━━ SUPPLIED MATERIAL
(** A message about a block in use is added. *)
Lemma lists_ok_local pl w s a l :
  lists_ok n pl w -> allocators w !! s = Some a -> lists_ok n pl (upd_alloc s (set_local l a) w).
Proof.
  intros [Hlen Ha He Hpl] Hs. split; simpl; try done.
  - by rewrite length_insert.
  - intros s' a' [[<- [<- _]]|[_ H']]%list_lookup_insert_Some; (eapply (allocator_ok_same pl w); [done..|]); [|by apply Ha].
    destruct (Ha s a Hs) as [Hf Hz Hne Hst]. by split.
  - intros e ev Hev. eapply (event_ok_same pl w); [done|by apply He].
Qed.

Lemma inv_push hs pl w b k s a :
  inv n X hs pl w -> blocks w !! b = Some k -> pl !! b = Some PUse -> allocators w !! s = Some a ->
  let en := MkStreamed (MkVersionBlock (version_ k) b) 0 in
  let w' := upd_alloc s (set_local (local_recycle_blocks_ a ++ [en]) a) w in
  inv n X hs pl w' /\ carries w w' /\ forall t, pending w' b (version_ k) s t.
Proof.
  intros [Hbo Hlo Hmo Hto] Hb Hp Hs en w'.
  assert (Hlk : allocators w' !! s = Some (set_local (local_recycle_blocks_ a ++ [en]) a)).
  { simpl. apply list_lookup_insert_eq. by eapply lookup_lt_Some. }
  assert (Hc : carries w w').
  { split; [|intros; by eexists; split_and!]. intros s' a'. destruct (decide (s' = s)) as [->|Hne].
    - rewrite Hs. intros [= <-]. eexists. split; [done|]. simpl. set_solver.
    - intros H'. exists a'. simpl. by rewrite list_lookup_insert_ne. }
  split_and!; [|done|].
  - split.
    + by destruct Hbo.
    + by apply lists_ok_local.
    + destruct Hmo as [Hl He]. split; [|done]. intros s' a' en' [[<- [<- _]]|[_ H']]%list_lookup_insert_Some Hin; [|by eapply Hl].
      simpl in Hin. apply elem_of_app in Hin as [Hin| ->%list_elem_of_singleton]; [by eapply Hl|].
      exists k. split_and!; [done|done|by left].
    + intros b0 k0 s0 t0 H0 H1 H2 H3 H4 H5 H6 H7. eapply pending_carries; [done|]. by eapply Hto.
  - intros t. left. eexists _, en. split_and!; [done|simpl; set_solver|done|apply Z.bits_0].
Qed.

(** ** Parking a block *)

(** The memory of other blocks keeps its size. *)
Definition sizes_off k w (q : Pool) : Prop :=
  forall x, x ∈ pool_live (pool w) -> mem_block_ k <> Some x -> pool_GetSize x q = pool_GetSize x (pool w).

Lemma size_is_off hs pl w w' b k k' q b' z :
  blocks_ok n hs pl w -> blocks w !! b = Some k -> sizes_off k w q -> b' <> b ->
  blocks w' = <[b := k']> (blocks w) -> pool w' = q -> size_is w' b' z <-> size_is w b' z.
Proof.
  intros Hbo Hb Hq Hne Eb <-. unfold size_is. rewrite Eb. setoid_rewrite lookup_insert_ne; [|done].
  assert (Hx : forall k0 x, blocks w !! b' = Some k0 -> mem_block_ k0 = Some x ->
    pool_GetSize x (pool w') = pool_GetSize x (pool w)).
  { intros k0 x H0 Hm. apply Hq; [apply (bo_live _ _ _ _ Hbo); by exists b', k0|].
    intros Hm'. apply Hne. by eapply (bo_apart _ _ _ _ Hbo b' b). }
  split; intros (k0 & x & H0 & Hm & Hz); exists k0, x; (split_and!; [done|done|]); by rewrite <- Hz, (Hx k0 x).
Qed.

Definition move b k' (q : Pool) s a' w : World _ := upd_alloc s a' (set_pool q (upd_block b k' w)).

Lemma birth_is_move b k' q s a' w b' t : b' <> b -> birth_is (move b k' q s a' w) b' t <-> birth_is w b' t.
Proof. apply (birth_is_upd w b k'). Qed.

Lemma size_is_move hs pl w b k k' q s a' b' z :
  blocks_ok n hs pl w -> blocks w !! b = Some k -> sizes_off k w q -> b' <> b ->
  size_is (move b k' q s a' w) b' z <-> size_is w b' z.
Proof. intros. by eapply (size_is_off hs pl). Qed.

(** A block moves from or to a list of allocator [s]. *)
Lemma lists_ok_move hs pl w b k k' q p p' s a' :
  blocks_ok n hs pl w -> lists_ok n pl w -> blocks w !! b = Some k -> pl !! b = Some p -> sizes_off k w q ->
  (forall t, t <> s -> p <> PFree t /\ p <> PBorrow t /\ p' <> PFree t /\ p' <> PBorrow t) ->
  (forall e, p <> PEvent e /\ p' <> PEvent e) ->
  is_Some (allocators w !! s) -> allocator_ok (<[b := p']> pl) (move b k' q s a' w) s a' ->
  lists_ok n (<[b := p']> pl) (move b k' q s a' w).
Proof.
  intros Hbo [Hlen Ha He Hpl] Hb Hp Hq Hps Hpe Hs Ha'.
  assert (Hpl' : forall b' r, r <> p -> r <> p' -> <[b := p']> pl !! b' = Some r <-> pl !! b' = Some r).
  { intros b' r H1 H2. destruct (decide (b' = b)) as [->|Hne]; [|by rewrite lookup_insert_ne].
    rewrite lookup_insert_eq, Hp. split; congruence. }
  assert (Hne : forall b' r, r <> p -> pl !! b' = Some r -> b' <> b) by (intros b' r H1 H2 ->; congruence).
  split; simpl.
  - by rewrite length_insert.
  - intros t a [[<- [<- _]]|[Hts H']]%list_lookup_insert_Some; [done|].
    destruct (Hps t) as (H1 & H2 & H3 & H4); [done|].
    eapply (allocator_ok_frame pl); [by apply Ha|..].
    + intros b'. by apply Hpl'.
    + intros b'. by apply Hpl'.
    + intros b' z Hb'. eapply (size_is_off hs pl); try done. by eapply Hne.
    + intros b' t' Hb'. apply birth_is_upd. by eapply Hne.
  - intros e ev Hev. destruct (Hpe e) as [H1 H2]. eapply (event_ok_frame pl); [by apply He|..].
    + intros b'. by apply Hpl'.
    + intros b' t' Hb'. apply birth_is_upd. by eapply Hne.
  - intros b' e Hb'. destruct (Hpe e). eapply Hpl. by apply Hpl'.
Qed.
━━━━
━━ SUPPLIED MATERIAL
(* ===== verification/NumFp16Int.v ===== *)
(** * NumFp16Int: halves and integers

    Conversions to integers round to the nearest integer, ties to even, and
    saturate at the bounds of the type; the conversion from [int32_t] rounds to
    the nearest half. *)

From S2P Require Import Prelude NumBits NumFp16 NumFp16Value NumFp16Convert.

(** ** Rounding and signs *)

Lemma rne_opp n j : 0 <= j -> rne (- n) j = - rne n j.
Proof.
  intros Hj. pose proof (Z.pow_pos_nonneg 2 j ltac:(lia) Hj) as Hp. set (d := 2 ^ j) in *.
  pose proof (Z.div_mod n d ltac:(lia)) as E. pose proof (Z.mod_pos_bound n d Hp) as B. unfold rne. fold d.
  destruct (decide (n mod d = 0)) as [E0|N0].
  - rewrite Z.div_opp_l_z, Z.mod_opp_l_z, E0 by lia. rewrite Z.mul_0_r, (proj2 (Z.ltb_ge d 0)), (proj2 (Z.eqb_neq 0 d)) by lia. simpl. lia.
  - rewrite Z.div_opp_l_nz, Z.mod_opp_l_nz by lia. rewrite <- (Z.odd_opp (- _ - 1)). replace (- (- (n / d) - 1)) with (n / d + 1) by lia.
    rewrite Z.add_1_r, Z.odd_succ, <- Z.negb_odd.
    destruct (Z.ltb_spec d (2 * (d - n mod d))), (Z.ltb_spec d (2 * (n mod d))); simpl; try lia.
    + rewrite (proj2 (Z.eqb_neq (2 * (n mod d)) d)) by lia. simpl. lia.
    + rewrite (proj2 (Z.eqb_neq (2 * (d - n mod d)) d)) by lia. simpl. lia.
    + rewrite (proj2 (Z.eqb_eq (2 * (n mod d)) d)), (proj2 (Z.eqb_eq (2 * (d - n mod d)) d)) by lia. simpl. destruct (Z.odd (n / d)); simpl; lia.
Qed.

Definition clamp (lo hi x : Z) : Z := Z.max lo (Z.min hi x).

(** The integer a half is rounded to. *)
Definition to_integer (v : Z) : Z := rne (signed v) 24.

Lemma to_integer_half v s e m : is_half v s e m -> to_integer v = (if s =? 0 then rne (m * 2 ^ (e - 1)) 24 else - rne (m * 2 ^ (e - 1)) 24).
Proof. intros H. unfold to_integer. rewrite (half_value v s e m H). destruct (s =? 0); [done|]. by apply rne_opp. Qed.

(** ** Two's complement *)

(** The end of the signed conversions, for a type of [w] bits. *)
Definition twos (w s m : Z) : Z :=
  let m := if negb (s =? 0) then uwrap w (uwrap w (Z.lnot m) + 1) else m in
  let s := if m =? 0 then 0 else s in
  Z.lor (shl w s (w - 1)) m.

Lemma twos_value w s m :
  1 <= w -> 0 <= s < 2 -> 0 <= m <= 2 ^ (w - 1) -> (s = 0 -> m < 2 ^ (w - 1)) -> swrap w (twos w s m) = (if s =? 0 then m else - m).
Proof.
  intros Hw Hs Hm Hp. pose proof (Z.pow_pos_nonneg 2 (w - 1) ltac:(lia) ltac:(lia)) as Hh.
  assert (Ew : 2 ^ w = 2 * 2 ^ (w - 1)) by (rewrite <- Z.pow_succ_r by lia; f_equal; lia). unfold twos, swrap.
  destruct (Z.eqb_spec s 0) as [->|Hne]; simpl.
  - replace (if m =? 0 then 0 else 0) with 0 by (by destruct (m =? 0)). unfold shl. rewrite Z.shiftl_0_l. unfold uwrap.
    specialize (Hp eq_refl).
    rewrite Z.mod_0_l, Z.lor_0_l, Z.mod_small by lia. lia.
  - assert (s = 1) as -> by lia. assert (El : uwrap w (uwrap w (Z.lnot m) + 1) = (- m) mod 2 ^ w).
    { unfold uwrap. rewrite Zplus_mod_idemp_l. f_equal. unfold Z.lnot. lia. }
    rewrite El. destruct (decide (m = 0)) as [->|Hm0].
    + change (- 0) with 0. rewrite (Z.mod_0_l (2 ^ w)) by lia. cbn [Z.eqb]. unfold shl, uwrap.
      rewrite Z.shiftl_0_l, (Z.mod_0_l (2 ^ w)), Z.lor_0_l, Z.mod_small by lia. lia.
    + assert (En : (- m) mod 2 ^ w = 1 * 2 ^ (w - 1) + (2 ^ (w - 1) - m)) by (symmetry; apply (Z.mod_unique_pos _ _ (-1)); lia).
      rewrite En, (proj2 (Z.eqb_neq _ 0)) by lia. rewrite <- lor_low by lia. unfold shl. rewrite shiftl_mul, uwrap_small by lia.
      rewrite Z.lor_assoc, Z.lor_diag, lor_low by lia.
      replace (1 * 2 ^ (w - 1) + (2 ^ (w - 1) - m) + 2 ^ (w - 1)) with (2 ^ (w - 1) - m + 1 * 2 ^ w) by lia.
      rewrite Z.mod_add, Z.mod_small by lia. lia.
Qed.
━━━━
## TASK DESCRIPTION
The reply is to be one number, the count of lines in the records above that contain "allocators".

## YOUR SOLUTION
4